§ **INFORMATION SUPPLIED**:
(* ===== verification/CtLogList.v ===== *)
(** * The list of trusted logs (pkix-ct/src/log_list.rs)

    [CtLogList] is a map from the identifier of a log, the digest of its key.
    The import of the JSON list is modelled from the decoded JSON on; [serde]
    and [base64] are parameters.  The timestamps of the list are parsed by the
    source itself: [days_from_civil] is related to the calendar by the day after
    a day. *)
From stdpp Require Import gmap.
From S2P Require Import Prelude X509 Merkle Identity.

Record CtLog := {
  ct_log_id : bytes;
  key_der : bytes;
  description : bytes;
  url : bytes;
  usable_from_ms : option N;
  retired_at_ms : option N }.

(** [BTreeMap<[u8; 32], CtLog>] *)
Record CtLogList := { ct_logs : gmap bytes CtLog }.
Definition log_list_new : CtLogList := {| ct_logs := ∅ |}.
Definition log_list_get (log_id : bytes) (l : CtLogList) : option CtLog := ct_logs l !! log_id.
Definition log_list_len (l : CtLogList) : nat := size (ct_logs l).

(** ** Dates *)

(** [i32] and [u32] arithmetic on the four-digit years of the input, which
    stays in range: [Z] with truncated division. *)
Definition days_from_civil (year month day : Z) : CtResult Z :=
  if negb (bool_decide (1 ≤ month ≤ 12)%Z) || negb (bool_decide (1 ≤ day ≤ 31)%Z)
  then Err ParseError
  else
    let y := if decide (month ≤ 2)%Z then (year - 1)%Z else year in
    let era := Z.quot (if decide (0 ≤ y)%Z then y else y - 399)%Z 400 in
    let yoe := (y - era * 400)%Z in
    let m := month in
    let doy := (Z.quot (153 * (if decide (2 < m) then m - 3 else m + 9) + 2) 5 + day - 1)%Z in
    let doe := (yoe * 365 + Z.quot yoe 4 - Z.quot yoe 100 + doy)%Z in
    Ok (era * 146097 + doe - 719468)%Z.

(** [parse_digits]: every octet a digit, checked [u32] arithmetic. *)
Fixpoint parse_digits_loop (out : N) (b : bytes) : CtResult N :=
  match b with
  | [] => Ok out
  | x :: b =>
      if negb (bool_decide (48 ≤ x ≤ 57)%N) then Err ParseError
      else
        out ← ok_or (let v := (out * 10)%N in
                     if decide (v ≤ u32_max)%N then
                       let w := (v + (x - 48))%N in if decide (w ≤ u32_max)%N then Some w else None
                     else None) ParseError;
        parse_digits_loop out b
  end.
Definition parse_digits (b : bytes) : CtResult N := parse_digits_loop 0 b.

(** [&bytes[a..b]] *)
Definition sub_bytes (a b : nat) (s : bytes) : CtResult bytes := slice_range a b s.

(** [padded] with the first three octets of the fraction. *)
Definition pad_fraction (frac : bytes) : bytes := take 3 (frac ++ [48; 48; 48]%N).

Definition parse_rfc3339_to_unix_ms (s : bytes) : CtResult N :=
  if bool_decide (length s < 20) || negb (bool_decide (s !! 10 = Some 84%N))
     || negb (bool_decide (last s = Some 90%N))
  then Err ParseError
  else
    year ← (b ← sub_bytes 0 4 s; parse_digits b);
    month ← (b ← sub_bytes 5 7 s; parse_digits b);
    day ← (b ← sub_bytes 8 10 s; parse_digits b);
    hour ← (b ← sub_bytes 11 13 s; parse_digits b);
    min ← (b ← sub_bytes 14 16 s; parse_digits b);
    sec ← (b ← sub_bytes 17 19 s; parse_digits b);
    b19 ← index s 19;
    frac_ms ← (if decide (b19 = 46)%N then
                 frac_str ← sub_bytes 20 (length s - 1) s;
                 if decide (frac_str = [] ∨ 6 < length frac_str) then Err ParseError
                 else parse_digits (pad_fraction frac_str)
               else if decide (b19 ≠ 90)%N then Err ParseError
               else Ok 0%N);
    days ← days_from_civil (Z.of_N year) (Z.of_N month) (Z.of_N day);
    let secs := (days * 86400 + Z.of_N hour * 3600 + Z.of_N min * 60 + Z.of_N sec)%Z in
    if decide (secs < 0)%Z then Err ParseError
    else Ok (Z.to_N secs * 1000 + frac_ms)%N.

(** ** The JSON list *)
Record LogStateJson := {
  pending : option bytes;
  qualified : option bytes;
  usable : option bytes;
  readonly : option bytes;
  retired : option bytes;
  rejected : option bytes }.
Record LogJson := {
  lj_description : bytes;
  lj_log_id : bytes;
  lj_key : bytes;
  lj_url : bytes;
  lj_state : option LogStateJson }.

Definition is_excluded (s : LogStateJson) : bool :=
  bool_decide (is_Some (rejected s)) || bool_decide (is_Some (pending s)).

(** [serde_json::from_str] for the list, as the logs of each operator, and the
    [decode] of [base64]. *)
Class JsonLib := {
  parse_log_list : bytes → option (list (list LogJson));
  base64_decode : bytes → option bytes }.

Section log_list.
Context `{Sha256} `{JsonLib}.

(** [CtLogList::insert] *)
Definition log_list_insert (log : CtLog) (l : CtLogList) : CtResult CtLogList :=
  if decide (sha256_digest (key_der log) ≠ ct_log_id log) then Err ParseError
  else Ok {| ct_logs := <[ct_log_id log := log]> (ct_logs l) |}.

(** [.map(parse).transpose()?] *)
Definition parse_state (t : option bytes) : CtResult (option N) :=
  match t with Some s => Some <$> parse_rfc3339_to_unix_ms s | None => Ok None end.

(** The body of the loop for a log that is not excluded. *)
Definition import_log (log : LogJson) : CtResult CtLog :=
  log_id ← ok_or (base64_decode (lj_log_id log)) ParseError;
  _ ← fail_if (negb (bool_decide (length log_id = 32))) ParseError;
  key_der ← ok_or (base64_decode (lj_key log)) ParseError;
  usable_from_ms ← parse_state (lj_state log ≫= usable);
  retired_at_ms ← parse_state (s ← lj_state log; match retired s with Some t => Some t | None => readonly s end);
  mret {| ct_log_id := log_id; key_der := key_der; description := lj_description log;
          url := lj_url log; usable_from_ms := usable_from_ms; retired_at_ms := retired_at_ms |}.

Definition log_excluded (log : LogJson) : bool :=
  match lj_state log with Some s => is_excluded s | None => false end.

Definition from_google_log_list_json (json : bytes) : CtResult CtLogList :=
  parsed ← ok_or (parse_log_list json) ParseError;
  try_fold (λ out log,
    if log_excluded log then Ok out else log ← import_log log; log_list_insert log out)
    log_list_new (mjoin parsed).
End log_list.

(** ** The calendar *)
Definition is_leap (year : Z) : bool :=
  bool_decide (year mod 4 = 0 ∧ year mod 100 ≠ 0 ∨ year mod 400 = 0)%Z.

Definition days_in_month (year month : Z) : Z :=
  if decide (month = 2)%Z then if is_leap year then 29 else 28
  else if decide (month = 4 ∨ month = 6 ∨ month = 9 ∨ month = 11)%Z then 30 else 31.

Definition valid_date (year month day : Z) : Prop :=
  (0 ≤ year ∧ 1 ≤ month ≤ 12 ∧ 1 ≤ day ≤ days_in_month year month)%Z.

(** The day after a day of the Gregorian calendar. *)
Definition next_day (year month day : Z) : Z * Z * Z :=
  if decide (day < days_in_month year month)%Z then (year, month, day + 1)%Z
  else if decide (month < 12)%Z then (year, month + 1, 1)%Z else (year + 1, 1, 1)%Z.

(** The days before the first of March of a year, and those of its months. *)
Definition march_days (y : Z) : Z := (365 * y + y / 4 - y / 100 + y / 400)%Z.
Definition day_of_year (month day : Z) : Z :=
  ((153 * (if decide (2 < month) then month - 3 else month + 9) + 2) / 5 + day - 1)%Z.

Lemma days_from_civil_formula year month day :
  (0 ≤ year)%Z → (1 ≤ month ≤ 12)%Z → (1 ≤ day ≤ 31)%Z →
  days_from_civil year month day =
  Ok (march_days (if decide (month ≤ 2) then year - 1 else year) + day_of_year month day - 719468)%Z.
Proof.
  intros Hy Hm Hd. unfold days_from_civil, march_days, day_of_year.
  rewrite !bool_decide_eq_true_2 by done. cbn [negb orb]. cbv zeta. f_equal.
  set (y := if decide (month ≤ 2)%Z then (year - 1)%Z else year).
  assert (-1 ≤ y)%Z by (unfold y; case_decide; lia).
  assert (Z.quot (if decide (0 ≤ y) then y else y - 399) 400 = y / 400)%Z as ->.
  { case_decide; [by apply Z.quot_div_nonneg; lia|]. by assert (y = -1)%Z as -> by lia. }
  set (m9 := if decide (2 < month)%Z then (month - 3)%Z else (month + 9)%Z).
  assert (0 ≤ m9)%Z by (unfold m9; case_decide; lia).
  assert (0 ≤ y - y / 400 * 400)%Z by (pose proof (Z.mod_eq y 400 ltac:(lia));
    pose proof (Z.mod_pos_bound y 400 ltac:(lia)); lia).
  rewrite !Z.quot_div_nonneg by lia. Z.to_euclidean_division_equations. lia.
Qed.

Lemma march_days_next year :
  (march_days year = march_days (year - 1) + 365 + Z.b2z (is_leap year))%Z.
Proof.
  unfold march_days, is_leap. case_bool_decide as Hl; cbn [Z.b2z];
    Z.to_euclidean_division_equations; lia.
Qed.

(** The day number is 0 on the first of January 1970 and grows by one from
    each day of the Gregorian calendar to the next, which determines it. *)
Theorem days_from_civil_correct year month day (Hdate : valid_date year month day) :
  days_from_civil 1970 1 1 = Ok 0%Z ∧
  ∃ n, days_from_civil year month day = Ok n ∧
    let '(year', month', day') := next_day year month day in
    valid_date year' month' day' ∧ days_from_civil year' month' day' = Ok (n + 1)%Z.
Proof.
  split; [done|]. destruct Hdate as (Hy & Hm & Hd).
  assert (1 ≤ days_in_month year month ≤ 31)%Z as Hdim
    by (unfold days_in_month; destruct (is_leap year); repeat case_decide; lia).
  rewrite days_from_civil_formula by lia. eexists. split; [done|]. unfold next_day.
  case_decide as Hlast; [|case_decide as Hdec].
  - split; [split_and!; lia|]. rewrite days_from_civil_formula by lia. f_equal.
    unfold day_of_year. lia.
  - assert (day = days_in_month year month) as -> by lia.
    assert (1 ≤ days_in_month year (month + 1))%Z
      by (unfold days_in_month; destruct (is_leap year); repeat case_decide; lia).
    split; [split_and!; lia|]. rewrite days_from_civil_formula by lia. f_equal.
    pose proof (march_days_next year) as Hmarch. unfold days_in_month, day_of_year in *.
    destruct (is_leap year); cbn [Z.b2z] in *;
      repeat case_decide; Z.to_euclidean_division_equations; lia.
  - assert (month = 12)%Z as -> by lia. change (days_in_month year 12) with 31%Z in *.
    assert (day = 31)%Z as -> by lia.
    split; [split_and!; [lia..|by destruct (is_leap (year + 1))]|].
    rewrite days_from_civil_formula by lia. f_equal.
    rewrite (decide_False (P:=(12 ≤ 2)%Z)), (decide_True (P:=(1 ≤ 2)%Z)) by lia.
    replace (year + 1 - 1)%Z with year by lia.
    change (day_of_year 1 1) with 306%Z. change (day_of_year 12 31) with 305%Z. lia.
Qed.

Lemma days_from_civil_correct_witness :
  valid_date 2000 2 29 ∧ next_day 2000 2 29 = (2000, 3, 1)%Z ∧
  days_from_civil 2000 2 29 = Ok 11016%Z ∧ days_from_civil 2000 3 1 = Ok 11017%Z.
Proof.
  assert (valid_date 2000 2 29) as Hv by (vm_compute; repeat split; discriminate).
  split; [done|]. split; [done|].
  destruct (days_from_civil_correct 2000 2 29 Hv) as (_ & n & Hn & _ & Hn').
  assert (n = 11016)%Z as -> by (vm_compute in Hn; congruence). by split.
Defined.

(** ** The imported list *)
Section log_list_spec.
Context `{Sha256} `{JsonLib}.

(** Each log is filed under the digest of its key. *)
Definition log_list_ok (l : CtLogList) : Prop :=
  map_Forall (λ id log, ct_log_id log = id ∧ sha256_digest (key_der log) = id) (ct_logs l).

Lemma log_list_insert_ok log l l' :
  log_list_ok l → log_list_insert log l = Ok l' → log_list_ok l'.
Proof.
  unfold log_list_insert. intros Hl Hi. case_decide as Hd; [done|]. injection Hi as <-.
  apply map_Forall_insert_2; cbn; [|done]. split; [done|]. by destruct (decide (sha256_digest (key_der log) = ct_log_id log)).
Qed.

(** The entry a log came from. *)
Definition imported_from (e : LogJson) (log : CtLog) : Prop :=
  log_excluded e = false ∧ import_log e = Ok log.

Lemma import_log_usable e log lo :
  import_log e = Ok log → usable_from_ms log = Some lo →
  ∃ s t, lj_state e = Some s ∧ usable s = Some t ∧ parse_rfc3339_to_unix_ms t = Ok lo.
Proof.
  unfold import_log. intros Hi Hu. inv_ok. subst log. cbn in Hu. subst.
  destruct (lj_state e) as [s|]; [|by cbn in *; simplify_eq]. cbn in *.
  destruct (usable s) as [t|] eqn:Ht; cbn in *; [|by simplify_eq].
  exists s, t. split_and!; [done..|].
  match goal with Hp : Some <$> _ = Ok _ |- _ => apply fmap_Ok in Hp as (? & Hp & [= ->]) end. done.
Qed.
End log_list_spec.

§ **ABOUT THIS TASK**: Where a line of the data above includes the string "repeat", pull it out.

§ **ANSWER BOX**:
    by (unfold days_in_month; destruct (is_leap year); repeat case_decide; lia).
      by (unfold days_in_month; destruct (is_leap year); repeat case_decide; lia).
      repeat case_decide; Z.to_euclidean_division_equations; lia.
  assert (valid_date 2000 2 29) as Hv by (vm_compute; repeat split; discriminate).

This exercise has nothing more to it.